= World Forum of Russian-Speaking Jewry =

International non-profit organisation

World Forum Of Russian-Speaking Jewry (Всемирный форум русскоязычного еврейства) — is an international, nonprofit, nongovernmental organization that brings together dozens of diaspora communities and structures of Russian-speaking Jews living in Israel, Canada, the U.S., the European Union and the former USSR.

== History of creation ==

Proclamation of the World Forum of Russian-speaking Jewry (WFRJ) creating was held on January 25, 2012, in New York City at the UN headquarters. Within the framework of the international conference dedicated to the International Day of the Holocaust and the 70th anniversary of the tragedy at Babi Yar, Alexander (Aaron) Levin, who was elected as the organization president the day before, announced the creation of WFRE by combining Russian-speaking Jews of all countries and continents. The event was attended by over 700 people. Ceremony was conducted by the American Organization Forum of Russian-speaking Jewry with the assistance of permanent missions of Israel and Ukraine in the United Nations.

== Mission ==

The mission of the organization is to promote prosperity and security, economic, cultural and spiritual development of the state of Israel consolidating the communities of Russian-speaking Jews immigrated to Canada, United States, Germany and other countries, as well as repatriated from the former USSR.

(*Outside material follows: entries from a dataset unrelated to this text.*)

Lemma removeAllOf_quiet emit em k w : wf w -> lst w em removeListener_ = [] ->
  exists w', removeAllOf emit em k w = (inr tt, w') /\ wf w' /\ list_is em k [] w w'.
Proof.
  intros Hw Hr. unfold removeAllOf. unfold mbind at 1, read at 1.
  assert (Hsame : lst w em k = [] -> list_is em k [] w w) by (intros E; apply list_is_same; by rewrite E).
  destruct (events_of w em) as [o|] eqn:He; [|exists w; split_and!; [done|done|apply Hsame; unfold lst, eventsOf; by rewrite He]].
  unfold mbind at 1, read at 1. rewrite (proj2 (listed w em o removeListener_ Hw He) Hr).
  destruct (prop (get_obj w o) k) as [s|] eqn:Hp; [|exists w; split_and!; [done|done|apply Hsame; by apply (listed w em o k Hw He)]].
  unfold mbind at 1, read at 1. destruct (Z.eqb_spec (_eventsCount (get_emitter w em) - 1) 0) as [E|E].
  - rewrite E. exists (after_reset em w). split_and!; [done|by eapply ev_wf, (reset_evolves False 0 none)|].
    eapply reset_list_is; eauto. lia.
  - exists (w_delete em o k w). pose proof (delete_change _ _ _ _ _ Hw He Hp) as Hc.
    destruct (lose_evolves False 0 em o k None [] w (w_delete em o k w) Hw Hc eq_refl) as [Hev Hli]; [by intros ? ?%elem_of_nil|constructor|].
    split_and!; [done|by eapply ev_wf|done].
Qed.

Lemma readers w em k : rawListeners w em k = lst w em k /\ listeners w em k = unwrapped w <$> lst w em k /\ listenerCount w em k = slen (lst w em k).
Proof.
  unfold rawListeners, listeners, _listeners, listenerCount, lst, eventsOf. destruct (events_of w em) as [o|]; [|done].
  by destruct (prop (get_obj w o) k) as [[f|a]|].
Qed.
(* ===== verification/NodeEventsOn.v ===== *)
(** * Iterating over events

    Models [on] of [src/ext/node/polyfills/_events.mjs], the asynchronous iterator over
    the events of an emitter: its queues of events and of promises, its end by an
    error, by [return] or by [throw].  The promises are numbered in the order of the
    calls of [next]; [settled] records what they were settled with, the first time.
    Which handlers are attached is part of the state: [return] and [throw] detach the
    handlers of an event emitter, but those on an event target and the one for an abort
    were added inside another function and stay ([eventTargetAgnosticAddListener]).  An
    emitter in the middle of [emit] also calls handlers that are detached by now. *)

From Stdlib Require Import ZArith Lia.
From stdpp Require Import base list numbers strings gmap.
From S2P Require Import Prelude NodeEvents.

(** What a promise of [next] is settled with. *)
Inductive settled_with := Item (args : list value) | Done | Rejected (err : value).

Record iterator := mkIterator {
  unconsumedEvents : list (list value);
  unconsumedPromises : list nat;
  it_error : option value;
  finished : bool;
  (** the emitter has no [on] and is an event target *)
  on_target : bool;
  (** the handlers that are attached *)
  a_event : bool;
  a_error : bool;
  a_abort : bool;
  (** the number of promises that [next] made, and their results *)
  made : nat;
  settled : gmap nat settled_with;
}.

(** [signal] says whether there is one; [error_event], whether the event is [error]. *)
Definition on (target error_event signal : bool) : iterator :=
  mkIterator [] [] None false target true (negb error_event && negb target) signal 0 ∅.

(** [resolve] and [reject]: only the first counts. *)
Definition settle (p : nat) (r : settled_with) (it : iterator) : iterator :=
  mkIterator (unconsumedEvents it) (unconsumedPromises it) (it_error it) (finished it) (on_target it) (a_event it) (a_error it) (a_abort it) (made it) 
    (match settled it !! p with Some _ => settled it | None => <[p := r]> (settled it) end).

Definition set_events l it := mkIterator l (unconsumedPromises it) (it_error it) (finished it) (on_target it) (a_event it) (a_error it) (a_abort it) (made it) (settled it).
Definition set_promises l it := mkIterator (unconsumedEvents it) l (it_error it) (finished it) (on_target it) (a_event it) (a_error it) (a_abort it) (made it) (settled it).
Definition set_error e it := mkIterator (unconsumedEvents it) (unconsumedPromises it) e (finished it) (on_target it) (a_event it) (a_error it) (a_abort it) (made it) (settled it).
Definition set_finished it := mkIterator (unconsumedEvents it) (unconsumedPromises it) (it_error it) true (on_target it) (a_event it) (a_error it) (a_abort it) (made it) (settled it).
Definition set_made n it := mkIterator (unconsumedEvents it) (unconsumedPromises it) (it_error it) (finished it) (on_target it) (a_event it) (a_error it) (a_abort it) n (settled it).

(** The removal of [eventHandler] and [errorHandler]: on an event target the listener is
    not [eventHandler] but an arrow function around it, and nothing is removed. *)
Definition detach it := mkIterator (unconsumedEvents it) (unconsumedPromises it) (it_error it) (finished it) (on_target it)
  (on_target it && a_event it) (on_target it && a_error it) (a_abort it) (made it) (settled it).
(** The listener for an abort is attached with [once]. *)
Definition detach_abort it := mkIterator (unconsumedEvents it) (unconsumedPromises it) (it_error it) (finished it) (on_target it) (a_event it) (a_error it) false (made it) (settled it).

(** [if (error)] *)
Definition truthy (v : value) : bool := match v with Undefined | Bool false => false | Other n => negb (Z.eqb n 0) | _ => true end.

Definition it_next (it : iterator) : iterator :=
  let p := made it in
  let it := set_made (S p) it in
  match unconsumedEvents it with
  | value :: l => settle p (Item value) (set_events l it)
  | [] =>
      match it_error it with
      | Some e => set_error None (settle p (Rejected e) it)
      | None => if finished it then settle p Done it else set_promises (unconsumedPromises it ++ [p]) it
      end
  end.

(** The promises stay in their queue, and the listener for an abort, an arrow function
    too, stays attached to the signal. *)
Definition it_return (it : iterator) : iterator :=
  let it := set_finished (detach it) in
  foldl (fun it p => settle p Done it) it (unconsumedPromises it).

(** [throw] of an instance of [Error]. *)
Definition it_throw (err : value) (it : iterator) : iterator := detach (set_error (Some err) it).

Definition eventHandler (args : list value) (it : iterator) : iterator :=
  match unconsumedPromises it with
  | p :: l => settle p (Item args) (set_promises l it)
  | [] => set_events (unconsumedEvents it ++ [args]) it
  end.

Definition errorHandler (err : value) (it : iterator) : iterator :=
  let it := set_finished it in
  let it :=
    match unconsumedPromises it with
    | p :: l => settle p (Rejected err) (set_promises l it)
    | [] => set_error (if truthy err then Some err else None) it
    end in
  it_return it.

(** [AbortError] *)
Definition abortListener (it : iterator) : iterator := errorHandler (NodeError "AbortError") it.

(** ** Steps *)

(** What happens: calls of the methods of the iterator, and the emitter and the signal,
    which call the handlers that are attached; a run of [emit] that was under way when
    its handler was detached calls it too. *)
Inductive step :=
  | Next
  | Event (underway : bool) (args : list value)
  | Error (underway : bool) (err : value)
  | Abort
  | Return
  | Throw (err : value).

Definition on_step (it : iterator) (s : step) : iterator :=
  match s with
  | Next => it_next it
  | Event underway args => if a_event it || underway then eventHandler args it else it
  | Error underway err => if a_error it || underway then errorHandler err it else it
  | Abort => if a_abort it then abortListener (detach_abort it) else it
  | Return => it_return it
  | Throw err => if is_error err then it_throw err it else it
  end.

Definition on_steps (it : iterator) (l : list step) : iterator := foldl on_step it l.

(** ** What should come out *)

(** How the iterator ends: with an error or without. *)
Inductive ending := Running | Ended (err : option value).

Section Source.
Context (target error_event signal : bool).

#[local] Abbreviation listens_error := (negb error_event && negb target).

(** The events until the end, and the end: the first error, abort or [return]. *)
Definition expect (x : list (list value) * ending) (s : step) : list (list value) * ending :=
  match x.2 with
  | Ended _ => x
  | Running =>
      match s with
      | Event _ args => (x.1 ++ [args], Running)
      | Error _ err => if listens_error then (x.1, Ended (Some err)) else x
      | Abort => if signal then (x.1, Ended (Some (NodeError "AbortError"))) else x
      | Return => (x.1, Ended None)
      | Next | Throw _ => x
      end
  end.

(** No handler is called after the end; errors are not falsy values, and [throw] is not
    called. *)
Definition timely_step (fin : ending) (s : step) : bool :=
  match s, fin with
  | Next, _ | Return, _ | Event _ _, Running | Abort, Running => true
  | Event underway _, Ended _ => negb underway && negb target
  | Error underway err, Running => truthy err && (listens_error || negb underway)
  | Error underway err, Ended _ => truthy err && negb underway
  | Abort, Ended _ => negb signal
  | Throw _, _ => false
  end.

Fixpoint timely (x : list (list value) * ending) (l : list step) : bool :=
  match l with [] => true | s :: l => timely_step x.2 s && timely (expect x s) l end.
End Source.

(** What the [i]-th call of [next] gets. *)
Definition answer (es : list (list value)) (fin : ending) (i : nat) : option settled_with :=
  match es !! i with
  | Some args => Some (Item args)
  | None =>
      match fin with
      | Running => None
      | Ended (Some err) => if decide (i = length es) then Some (Rejected err) else Some Done
      | Ended None => Some Done
      end
  end.

(** ** The invariant *)

Record on_inv (es : list (list value)) (fin : ending) (it : iterator) : Prop := {
  oi_events : unconsumedEvents it = drop (made it) es;
  oi_settled : forall i, settled it !! i = if decide (i < made it)%nat then answer es fin i else None;
  oi_running : fin = Running -> finished it = false /\ it_error it = None /\ unconsumedPromises it = seq (length es) (made it - length es);
  oi_ended : forall e, fin = Ended e -> finished it = true /\
    it_error it = (if decide (made it <= length es)%nat then e else None) /\ Forall (fun p => (p < made it)%nat) (unconsumedPromises it);
}.

Lemma answer_ended es e i : exists r, answer es (Ended e) i = Some r.
Proof. unfold answer. destruct (es !! i); [eauto|]. destruct e; [|eauto]. destruct (decide _); eauto. Qed.

Lemma settle_many l r : forall it, let it' := foldl (fun it p => settle p r it) it l in
  unconsumedEvents it' = unconsumedEvents it /\ unconsumedPromises it' = unconsumedPromises it /\ it_error it' = it_error it /\ finished it' = finished it /\
  on_target it' = on_target it /\ a_event it' = a_event it /\ a_error it' = a_error it /\ a_abort it' = a_abort it /\ made it' = made it /\
  forall i, settled it' !! i = match settled it !! i with Some x => Some x | None => if decide (i ∈ l) then Some r else None end.
Proof.
  induction l as [|p l IH]; intros it; simpl.
  - split_and!; try done. intros i. by destruct (settled it !! i).
  - destruct (IH (settle p r it)) as (E1 & E2 & E3 & E4 & Ea & Eb & Ec & Ed & E6 & Es). split_and!; try done. intros i. rewrite Es. unfold settle. simpl.
    destruct (settled it !! p) as [x|] eqn:Hp.
    + destruct (settled it !! i) as [y|] eqn:Hi; [done|]. assert (i <> p) by congruence.
      destruct (decide (i ∈ l)), (decide (i ∈ p :: l)) as [Hin|Hin]; try done; exfalso; [apply Hin; by right|].
      apply elem_of_cons in Hin as [|]; done.
    + destruct (decide (i = p)) as [->|Hne].
      * rewrite lookup_insert_eq, Hp. rewrite decide_True by left. done.
      * rewrite lookup_insert_ne by done. destruct (settled it !! i); [done|].
        destruct (decide (i ∈ l)), (decide (i ∈ p :: l)) as [Hin|Hin]; try done; exfalso; [apply Hin; by right|].
        apply elem_of_cons in Hin as [|]; done.
Qed.
(* ===== verification/FormData.v ===== *)
(** * Form data

    Models [src/ext/fetch/21_formdata.js]: the entry list of [FormData] and its
    methods, the serializer to [multipart/form-data], the parser of such bodies,
    and the part of [src/ext/fetch/22_body.js] that turns the bytes of a body into
    form data.

    A call that makes a [Blob] changes the store of blobs, one that checks a header
    name the cache of [20_headers.js]; the parser changes both.  [core.encode],
    [core.decode], the parser of URL-encoded bodies, [toLowerCase] and the keys that
    plain objects inherit are parameters; the clock and the two random numbers of
    the boundary are arguments. *)

From Stdlib Require Import ZArith Lia.
From stdpp Require Import base list gmap numbers option strings.
From S2P Require Import Prelude JsNumber Infra Mime Headers Blob.

#[local] Open Scope Z_scope.

(** ** Strings *)

Definition CR : Z := 13.
Definition LF : Z := 10.
Definition CRLF : str := [CR; LF].

Definition high_surrogate (c : Z) : bool := (55296 <=? c) && (c <=? 56319).
Definition low_surrogate (c : Z) : bool := (56320 <=? c) && (c <=? 57343).

(** [String.prototype.toWellFormed]: a lone surrogate becomes U+FFFD. *)
Fixpoint toWellFormed (s : str) : str :=
  match s with
  | [] => []
  | c :: s' =>
      if high_surrogate c then
        match s' with
        | d :: s'' => if low_surrogate d then c :: d :: toWellFormed s'' else 65533 :: toWellFormed s'
        | [] => [65533]
        end
      else if low_surrogate c then 65533 :: toWellFormed s'
      else c :: toWellFormed s'
  end.

(** [converters.USVString] on a string. *)
Definition USVString (s : str) : str := toWellFormed s.

(** What [String.prototype.trim] removes. *)
Definition JS_SPACE : char_class :=
  [(9, 13); (32, 32); (160, 160); (5760, 5760); (8192, 8202); (8232, 8233); (8239, 8239); (8287, 8287); (12288, 12288); (65279, 65279)].
Definition js_trim (s : str) : str := strip_suffix JS_SPACE (strip_prefix JS_SPACE s).

(** [s.padStart(n, c)] with one code unit. *)
Definition padStart (s : str) (n c : Z) : str := replicate (Z.to_nat (n - slen s)) c ++ s.

(** [s.split(CRLF)] *)
Fixpoint split_crlf (s : str) : list str :=
  match s with
  | [] => [[]]
  | c :: s' =>
      match (match s' with d :: s'' => if (c =? CR) && (d =? LF) then Some (split_crlf s'') else None | [] => None end) with
      | Some segs => [] :: segs
      | None => match split_crlf s' with [] => [[c]] | seg :: segs => (c :: seg) :: segs end
      end
  end.

(** ** Entries *)

Inductive FormDataEntryValue := FString (s : str) | FFile (f : File).

Record FormDataEntry := mkEntry { entry_name : str; entry_value : FormDataEntryValue }.

(** An argument [string | Blob]; a file is a blob. *)
Inductive FormArg := AString (s : str) | ABlob (b : Blob) | AFile (f : File).

Definition named (name : str) (e : FormDataEntry) : bool := str_eqb (entry_name e) name.

(** The state: the list under the symbol [entryList]. *)
Abbreviation FormData := (list FormDataEntry).

Definition formdata_new : FormData := [].

Section FormData.
Context {Url : Type} `{Countable Url}.
Context (toLowerCase : str -> str) (inherited : str -> bool) (encode : str -> list Z) (decode : list Z -> str).
#[local] Open Scope blob_scope.

Definition createEntry (name : str) (value : FormArg) (filename : option str) (now : Z) : io Url FormDataEntry :=
  let! value :=
    match value with
    | AString s => io_ret (FString s)
    | AFile f => io_ret (FFile f)
    | ABlob b => let! f := file_new toLowerCase encode [IBlob b] (lit "blob") false (blob_type b) None now in io_ret (FFile f)
    end in
  match value, filename with
  | FFile f, Some filename =>
      let! f := file_new toLowerCase encode [IBlob (file_blob f)] filename false (blob_type (file_blob f)) (Some (lastModified f)) now in
      io_ret (mkEntry name (FFile f))
  | _, _ => io_ret (mkEntry name value)
  end.

(** What [append] and [set] do with their arguments. *)
Definition convert_entry (name : str) (value : FormArg) (filename : option str) (now : Z) : io Url FormDataEntry :=
  let name := USVString name in
  match value with
  | AString s => createEntry name (AString (USVString s)) filename now
  | _ => createEntry name value (USVString <$> filename) now
  end.

Definition formdata_append (name : str) (value : FormArg) (filename : option str) (now : Z) (fd : FormData) : io Url FormData :=
  let! entry := convert_entry name value filename now in io_ret (fd ++ [entry]).

(** The loops remove by index; each round shortens the list or moves on. *)
Fixpoint delete_loop (fuel : nat) (name : str) (i : nat) (fd : FormData) : FormData :=
  match fuel, fd !! i with
  | S fuel, Some e => if named name e then delete_loop fuel name i (delete i fd) else delete_loop fuel name (S i) fd
  | _, _ => fd
  end.

Definition formdata_delete (name : str) (fd : FormData) : FormData :=
  delete_loop (length fd) (USVString name) 0 fd.

Fixpoint get_loop (name : str) (fd : FormData) : option FormDataEntryValue :=
  match fd with
  | [] => None
  | entry :: fd => if named name entry then Some (entry_value entry) else get_loop name fd
  end.

Definition formdata_get (name : str) (fd : FormData) : option FormDataEntryValue := get_loop (USVString name) fd.

Fixpoint getAll_loop (name : str) (fd : FormData) (returnList : list FormDataEntryValue) : list FormDataEntryValue :=
  match fd with
  | [] => returnList
  | entry :: fd => getAll_loop name fd (if named name entry then returnList ++ [entry_value entry] else returnList)
  end.

Definition formdata_getAll (name : str) (fd : FormData) : list FormDataEntryValue := getAll_loop (USVString name) fd [].

Fixpoint has_loop (name : str) (fd : FormData) : bool :=
  match fd with
  | [] => false
  | entry :: fd => if named name entry then true else has_loop name fd
  end.

Definition formdata_has (name : str) (fd : FormData) : bool := has_loop (USVString name) fd.

Fixpoint replace_loop (fuel : nat) (name : str) (entry : FormDataEntry) (added : bool) (i : nat) (fd : FormData) : FormData * bool :=
  match fuel, fd !! i with
  | S fuel, Some e =>
      if named name e then
        if negb added then replace_loop fuel name entry true (S i) (<[i := entry]> fd)
        else replace_loop fuel name entry added i (delete i fd)
      else replace_loop fuel name entry added (S i) fd
  | _, _ => (fd, added)
  end.

Definition formdata_set (name : str) (value : FormArg) (filename : option str) (now : Z) (fd : FormData) : io Url FormData :=
  let! entry := convert_entry name value filename now in
  let (fd, added) := replace_loop (length fd) (USVString name) entry false 0 fd in
  io_ret (if negb added then fd ++ [entry] else fd).

(** ** Iteration

    An iterator keeps an index and looks at the list each time. *)

Definition pair_next (target : FormData) (index : nat) : option (str * FormDataEntryValue) * nat :=
  match target !! index with
  | None => (None, index)
  | Some entry => (Some (entry_name entry, entry_value entry), S index)
  end.

(** [for (const pair of target)], the list staying as it is. *)
Fixpoint for_of {A} (fuel : nat) (target : FormData) (index : nat) (body : str * FormDataEntryValue -> A -> A) (a : A) : A :=
  match fuel with
  | O => a
  | S fuel =>
      match pair_next target index with
      | (None, _) => a
      | (Some x, index) => for_of fuel target index body (body x a)
      end
  end.

(** ** Serializing *)

(** Replacing [/\r?\n|\r/g] by a line break. *)
Fixpoint replace_breaks (s : str) : str :=
  match s with
  | [] => []
  | c :: s' =>
      if c =? CR then
        CRLF ++ match s' with d :: s'' => if d =? LF then replace_breaks s'' else replace_breaks s' | [] => [] end
      else if c =? LF then CRLF ++ replace_breaks s'
      else c :: replace_breaks s'
  end.

Definition ESCAPE_MAP (c : Z) : str :=
  if c =? LF then lit "%0A" else if c =? CR then lit "%0D" else if c =? QUOTE then lit "%22" else [c].

Definition escape (s : str) (isFilename : bool) : str :=
  flat_map ESCAPE_MAP (if isFilename then s else replace_breaks s).

(** Replacing [/\r(?!\n)|(?<!\r)\n/g] by a line break; [prev] is the unit before. *)
Fixpoint serialize_breaks (prev : option Z) (s : str) : str :=
  match s with
  | [] => []
  | c :: s' =>
      (if ((c =? CR) && negb (code_is (s' !! 0%nat) LF)) || ((c =? LF) && negb (code_is prev CR)) then CRLF else [c])
      ++ serialize_breaks (Some c) s'
  end.

(** The texts of the two random numbers are arguments. *)
Definition random_boundary (random1 random2 : str) : str :=
  padStart (sliceFrom (filter (fun c => c <> 46) (random1 ++ random2)) (-28)) 32 45.

Definition octet_stream : str := lit "application/octet-stream".

Definition entry_chunks (prefix : str) (x : str * FormDataEntryValue) : list BlobInit :=
  let (name, value) := x in
  match value with
  | FString value =>
      [IString (prefix ++ escape name false ++ [QUOTE] ++ CRLF ++ CRLF ++ serialize_breaks None value ++ CRLF)]
  | FFile value =>
      [IString (prefix ++ escape name false ++ [QUOTE] ++ lit "; filename=" ++ [QUOTE] ++ escape (file_name value) true ++ [QUOTE] ++ CRLF ++
         lit "Content-Type: " ++ (if bool_decide (blob_type (file_blob value) = []) then octet_stream else blob_type (file_blob value)) ++
         CRLF ++ CRLF);
       IBlob (file_blob value); IString CRLF]
  end.

Definition formDataToBlob (random1 random2 : str) (fd : FormData) : io Url Blob :=
  let boundary := random_boundary random1 random2 in
  let prefix := lit "--" ++ boundary ++ CRLF ++ lit "Content-Disposition: form-data; name=" ++ [QUOTE] in
  let chunks := for_of (S (length fd)) fd 0 (fun x chunks => chunks ++ entry_chunks prefix x) [] in
  let chunks := chunks ++ [IString (lit "--" ++ boundary ++ lit "--")] in
  blob_new toLowerCase encode chunks false (lit "multipart/form-data; boundary=" ++ boundary).

(** ** Parsing headers *)

(** Replacing a string in double quotes, with none inside, by what is between. *)
Definition unquote (s : str) : str :=
  match s with
  | q :: s' =>
      match rev s' with
      | q' :: mid => if (q =? QUOTE) && (q' =? QUOTE) && forallb (fun c => negb (c =? QUOTE)) mid then rev mid else s
      | [] => s
      end
  | [] => s
  end.

Fixpoint disposition_loop (values : list str) (params : list (str * str)) : list (str * str) :=
  match values with
  | [] => params
  | value :: values =>
      disposition_loop values
        (match split_on (fun c => c =? EQUALS) (js_trim value) with
         | k :: v :: _ => map_set k (unquote v) params
         | _ => params
         end)
  end.

Definition parseContentDisposition (value : str) : list (str * str) :=
  disposition_loop (drop 1 (split_on (fun c => c =? SEMICOLON) value)) [].

Definition decodeLatin1StringAsUtf8 (latin1String : str) : str := decode (map (fun c => c mod 256) latin1String).

Fixpoint set_headers (rawHeaders : list str) : call unit := fun s =>
  match rawHeaders with
  | [] => (s, Ok tt)
  | rawHeader :: rawHeaders =>
      let sepIndex := indexOf rawHeader 58 in
      if sepIndex <? 0 then set_headers rawHeaders s
      else
        match headers_set toLowerCase inherited (slice rawHeader 0 sepIndex) (sliceFrom rawHeader (sepIndex + 1)) s with
        | (s, Ok _) => set_headers rawHeaders s
        | (s, Throw e) => (s, Throw e)
        end
  end.

(** The method [#parseHeaders]. *)
Definition parseHeaders (headersText : str) (c : name_cache) : (name_cache * Headers) * jsres (list (str * str)) :=
  match headers_new toLowerCase inherited None c with
  | (s, Throw e) => (s, Throw e)
  | (s, Ok _) =>
      match set_headers (split_crlf headersText) s with
      | (s, Throw e) => (s, Throw e)
      | (s, Ok _) =>
          match headers_get toLowerCase inherited (lit "Content-Disposition") s with
          | (s, Throw e) => (s, Throw e)
          | (s, Ok v) => (s, Ok (parseContentDisposition (default [] v)))
          end
      end
  end.

(** ** Parsing bodies *)

Record MultipartParser := mkParser { boundary : str; body : list Z; boundaryChars : list Z }.

Definition no_boundary : js_error := JsTypeError "multipart/form-data must provide a boundary".

Definition parser_new (body : list Z) (boundary : option str) : jsres MultipartParser :=
  match boundary with
  | None | Some [] => Throw no_boundary
  | Some boundary => Ok (mkParser (lit "--" ++ boundary) body (encode (lit "--" ++ boundary)))
  end.

(** The local variables of [parse]. *)
Record parse_state := mkState {
  formData : FormData;
  headerText : str;
  boundaryIndex : Z;
  state : Z;
  fileStart : Z;
}.

(** A call that changes the cache and the store. *)
Definition M (A : Type) : Type := name_cache * BlobStore Url -> (name_cache * BlobStore Url) * jsres A.
Definition m_ret {A} (a : A) : M A := fun w => (w, Ok a).
Definition m_throw {A} (e : js_error) : M A := fun w => (w, Throw e).
Definition m_bind {A B} (m : M A) (k : A -> M B) : M B := fun w =>
  match m w with
  | (w, Ok a) => k a w
  | (w, Throw e) => (w, Throw e)
  end.
Definition m_io {A} (m : io Url A) : M A := fun w => let (st, r) := m w.2 in ((w.1, st), r).
Definition m_of {A} (r : jsres A) : M A := fun w => (w, r).
(** A call on a fresh [Headers] object, which is returned. *)
Definition m_headers {A} (m : name_cache -> (name_cache * Headers) * jsres A) : M (Headers * A) := fun w =>
  let '((c, h), r) := m w.1 in ((c, w.2), let? a := r in Ok (h, a)).

(** A string that is missing or empty counts as false. *)
Definition truthy (s : option str) : option str := match s with Some [] => None | _ => s end.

Projects implemented by the organization aim to maintain links between the independent state of Israel and the Russian-speaking Jewish Diaspora.

== Activities ==

=== Perpetuate the memory of the Holocaust ===

The Holocaust is the key issue of the expository and educational activities of the organization. With the support of the WFRJ the memorial complex "Babi Yar" project was developed. On the October 3, 2011 the ceremony of the stone laying for the construction of the museum was held. The Chairman of the Fund Supervisory Board and President of the WFRJ Alexander (Aaron) Levin will oversee the construction performing by the "Memory of Babi Yar Foundation". The project aims to recreate the atmosphere of the war using special effects.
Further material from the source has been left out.